■ Data provided
.....
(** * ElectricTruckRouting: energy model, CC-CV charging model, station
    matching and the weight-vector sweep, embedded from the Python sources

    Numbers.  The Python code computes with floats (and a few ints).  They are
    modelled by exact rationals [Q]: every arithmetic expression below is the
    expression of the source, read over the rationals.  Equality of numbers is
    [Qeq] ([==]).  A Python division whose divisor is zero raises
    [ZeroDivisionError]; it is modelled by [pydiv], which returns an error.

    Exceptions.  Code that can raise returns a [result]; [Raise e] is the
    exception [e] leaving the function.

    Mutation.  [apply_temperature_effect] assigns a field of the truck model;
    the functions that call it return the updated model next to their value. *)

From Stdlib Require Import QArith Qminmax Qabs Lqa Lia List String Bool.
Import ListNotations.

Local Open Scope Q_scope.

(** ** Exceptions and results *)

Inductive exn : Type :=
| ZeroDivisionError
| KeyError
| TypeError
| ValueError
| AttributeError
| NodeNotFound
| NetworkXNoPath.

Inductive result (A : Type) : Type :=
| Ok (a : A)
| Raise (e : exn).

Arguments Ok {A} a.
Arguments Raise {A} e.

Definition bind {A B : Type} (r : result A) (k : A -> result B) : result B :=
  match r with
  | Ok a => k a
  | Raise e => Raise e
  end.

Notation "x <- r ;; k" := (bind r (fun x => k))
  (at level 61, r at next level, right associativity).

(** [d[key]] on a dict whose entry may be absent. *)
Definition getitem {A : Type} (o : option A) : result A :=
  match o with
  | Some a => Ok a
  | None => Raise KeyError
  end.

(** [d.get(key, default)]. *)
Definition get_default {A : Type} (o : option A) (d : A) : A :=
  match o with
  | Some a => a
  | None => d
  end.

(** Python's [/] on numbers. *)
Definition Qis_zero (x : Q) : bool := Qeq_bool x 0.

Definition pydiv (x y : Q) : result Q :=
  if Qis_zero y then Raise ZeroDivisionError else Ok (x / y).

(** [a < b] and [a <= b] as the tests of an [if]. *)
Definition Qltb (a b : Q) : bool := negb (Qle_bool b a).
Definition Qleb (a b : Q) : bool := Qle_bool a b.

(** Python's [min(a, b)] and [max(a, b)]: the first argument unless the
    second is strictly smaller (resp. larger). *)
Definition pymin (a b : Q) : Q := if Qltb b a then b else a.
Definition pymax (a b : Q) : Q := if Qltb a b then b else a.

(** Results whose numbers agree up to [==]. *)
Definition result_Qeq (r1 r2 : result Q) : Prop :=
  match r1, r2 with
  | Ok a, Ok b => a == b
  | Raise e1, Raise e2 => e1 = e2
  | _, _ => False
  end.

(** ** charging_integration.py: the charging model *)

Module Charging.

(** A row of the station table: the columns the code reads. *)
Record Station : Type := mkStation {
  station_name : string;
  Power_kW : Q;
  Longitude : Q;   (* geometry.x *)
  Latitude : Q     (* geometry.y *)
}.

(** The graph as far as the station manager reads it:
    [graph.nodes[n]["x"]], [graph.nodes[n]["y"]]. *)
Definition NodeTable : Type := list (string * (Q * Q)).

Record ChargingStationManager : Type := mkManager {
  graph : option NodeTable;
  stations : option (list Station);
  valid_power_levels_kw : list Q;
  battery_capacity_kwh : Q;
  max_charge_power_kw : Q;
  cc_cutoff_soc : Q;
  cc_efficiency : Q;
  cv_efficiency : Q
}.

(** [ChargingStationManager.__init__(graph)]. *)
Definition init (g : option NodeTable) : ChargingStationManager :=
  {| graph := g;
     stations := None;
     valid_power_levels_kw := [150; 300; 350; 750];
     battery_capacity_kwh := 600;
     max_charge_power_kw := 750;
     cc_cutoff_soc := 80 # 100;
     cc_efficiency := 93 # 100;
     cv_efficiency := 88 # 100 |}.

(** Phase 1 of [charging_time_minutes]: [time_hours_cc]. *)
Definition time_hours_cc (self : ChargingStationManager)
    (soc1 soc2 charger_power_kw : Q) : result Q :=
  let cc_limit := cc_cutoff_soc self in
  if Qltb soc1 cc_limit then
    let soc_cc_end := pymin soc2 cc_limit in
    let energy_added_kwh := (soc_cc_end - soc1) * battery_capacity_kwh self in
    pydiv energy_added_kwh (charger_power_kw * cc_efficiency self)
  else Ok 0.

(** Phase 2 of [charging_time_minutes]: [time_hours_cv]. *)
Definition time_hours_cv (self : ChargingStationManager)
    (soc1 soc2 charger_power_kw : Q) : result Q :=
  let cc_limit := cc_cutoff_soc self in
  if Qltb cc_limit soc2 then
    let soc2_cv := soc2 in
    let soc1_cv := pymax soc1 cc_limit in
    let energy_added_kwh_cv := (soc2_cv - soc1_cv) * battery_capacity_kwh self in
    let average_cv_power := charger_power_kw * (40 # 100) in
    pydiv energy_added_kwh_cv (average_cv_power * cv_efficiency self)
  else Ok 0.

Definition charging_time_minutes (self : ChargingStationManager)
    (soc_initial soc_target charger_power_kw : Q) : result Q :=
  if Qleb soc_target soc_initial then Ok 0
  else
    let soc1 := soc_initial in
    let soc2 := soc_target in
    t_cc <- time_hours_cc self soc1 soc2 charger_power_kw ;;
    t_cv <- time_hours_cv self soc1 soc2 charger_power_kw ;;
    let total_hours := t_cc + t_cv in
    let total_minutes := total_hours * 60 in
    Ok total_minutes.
.....
■ What is required
Every record should be retyped so that it matches the original exactly.

■ Solved exercise
(** * ElectricTruckRouting: energy model, CC-CV charging model, station
    matching and the weight-vector sweep, embedded from the Python sources

    Numbers.  The Python code computes with floats (and a few ints).  They are
    modelled by exact rationals [Q]: every arithmetic expression below is the
    expression of the source, read over the rationals.  Equality of numbers is
    [Qeq] ([==]).  A Python division whose divisor is zero raises
    [ZeroDivisionError]; it is modelled by [pydiv], which returns an error.

    Exceptions.  Code that can raise returns a [result]; [Raise e] is the
    exception [e] leaving the function.

    Mutation.  [apply_temperature_effect] assigns a field of the truck model;
    the functions that call it return the updated model next to their value. *)

From Stdlib Require Import QArith Qminmax Qabs Lqa Lia List String Bool.
Import ListNotations.

Local Open Scope Q_scope.

(** ** Exceptions and results *)

Inductive exn : Type :=
| ZeroDivisionError
| KeyError
| TypeError
| ValueError
| AttributeError
| NodeNotFound
| NetworkXNoPath.

Inductive result (A : Type) : Type :=
| Ok (a : A)
| Raise (e : exn).

Arguments Ok {A} a.
Arguments Raise {A} e.

Definition bind {A B : Type} (r : result A) (k : A -> result B) : result B :=
  match r with
  | Ok a => k a
  | Raise e => Raise e
  end.

Notation "x <- r ;; k" := (bind r (fun x => k))
  (at level 61, r at next level, right associativity).

(** [d[key]] on a dict whose entry may be absent. *)
Definition getitem {A : Type} (o : option A) : result A :=
  match o with
  | Some a => Ok a
  | None => Raise KeyError
  end.

(** [d.get(key, default)]. *)
Definition get_default {A : Type} (o : option A) (d : A) : A :=
  match o with
  | Some a => a
  | None => d
  end.

(** Python's [/] on numbers. *)
Definition Qis_zero (x : Q) : bool := Qeq_bool x 0.

Definition pydiv (x y : Q) : result Q :=
  if Qis_zero y then Raise ZeroDivisionError else Ok (x / y).

(** [a < b] and [a <= b] as the tests of an [if]. *)
Definition Qltb (a b : Q) : bool := negb (Qle_bool b a).
Definition Qleb (a b : Q) : bool := Qle_bool a b.

(** Python's [min(a, b)] and [max(a, b)]: the first argument unless the
    second is strictly smaller (resp. larger). *)
Definition pymin (a b : Q) : Q := if Qltb b a then b else a.
Definition pymax (a b : Q) : Q := if Qltb a b then b else a.

(** Results whose numbers agree up to [==]. *)
Definition result_Qeq (r1 r2 : result Q) : Prop :=
  match r1, r2 with
  | Ok a, Ok b => a == b
  | Raise e1, Raise e2 => e1 = e2
  | _, _ => False
  end.

(** ** charging_integration.py: the charging model *)

Module Charging.

(** A row of the station table: the columns the code reads. *)
Record Station : Type := mkStation {
  station_name : string;
  Power_kW : Q;
  Longitude : Q;   (* geometry.x *)
  Latitude : Q     (* geometry.y *)
}.

(** The graph as far as the station manager reads it:
    [graph.nodes[n]["x"]], [graph.nodes[n]["y"]]. *)
Definition NodeTable : Type := list (string * (Q * Q)).

Record ChargingStationManager : Type := mkManager {
  graph : option NodeTable;
  stations : option (list Station);
  valid_power_levels_kw : list Q;
  battery_capacity_kwh : Q;
  max_charge_power_kw : Q;
  cc_cutoff_soc : Q;
  cc_efficiency : Q;
  cv_efficiency : Q
}.

(** [ChargingStationManager.__init__(graph)]. *)
Definition init (g : option NodeTable) : ChargingStationManager :=
  {| graph := g;
     stations := None;
     valid_power_levels_kw := [150; 300; 350; 750];
     battery_capacity_kwh := 600;
     max_charge_power_kw := 750;
     cc_cutoff_soc := 80 # 100;
     cc_efficiency := 93 # 100;
     cv_efficiency := 88 # 100 |}.

(** Phase 1 of [charging_time_minutes]: [time_hours_cc]. *)
Definition time_hours_cc (self : ChargingStationManager)
    (soc1 soc2 charger_power_kw : Q) : result Q :=
  let cc_limit := cc_cutoff_soc self in
  if Qltb soc1 cc_limit then
    let soc_cc_end := pymin soc2 cc_limit in
    let energy_added_kwh := (soc_cc_end - soc1) * battery_capacity_kwh self in
    pydiv energy_added_kwh (charger_power_kw * cc_efficiency self)
  else Ok 0.

(** Phase 2 of [charging_time_minutes]: [time_hours_cv]. *)
Definition time_hours_cv (self : ChargingStationManager)
    (soc1 soc2 charger_power_kw : Q) : result Q :=
  let cc_limit := cc_cutoff_soc self in
  if Qltb cc_limit soc2 then
    let soc2_cv := soc2 in
    let soc1_cv := pymax soc1 cc_limit in
    let energy_added_kwh_cv := (soc2_cv - soc1_cv) * battery_capacity_kwh self in
    let average_cv_power := charger_power_kw * (40 # 100) in
    pydiv energy_added_kwh_cv (average_cv_power * cv_efficiency self)
  else Ok 0.

Definition charging_time_minutes (self : ChargingStationManager)
    (soc_initial soc_target charger_power_kw : Q) : result Q :=
  if Qleb soc_target soc_initial then Ok 0
  else
    let soc1 := soc_initial in
    let soc2 := soc_target in
    t_cc <- time_hours_cc self soc1 soc2 charger_power_kw ;;
    t_cv <- time_hours_cv self soc1 soc2 charger_power_kw ;;
    let total_hours := t_cc + t_cv in
    let total_minutes := total_hours * 60 in
    Ok total_minutes.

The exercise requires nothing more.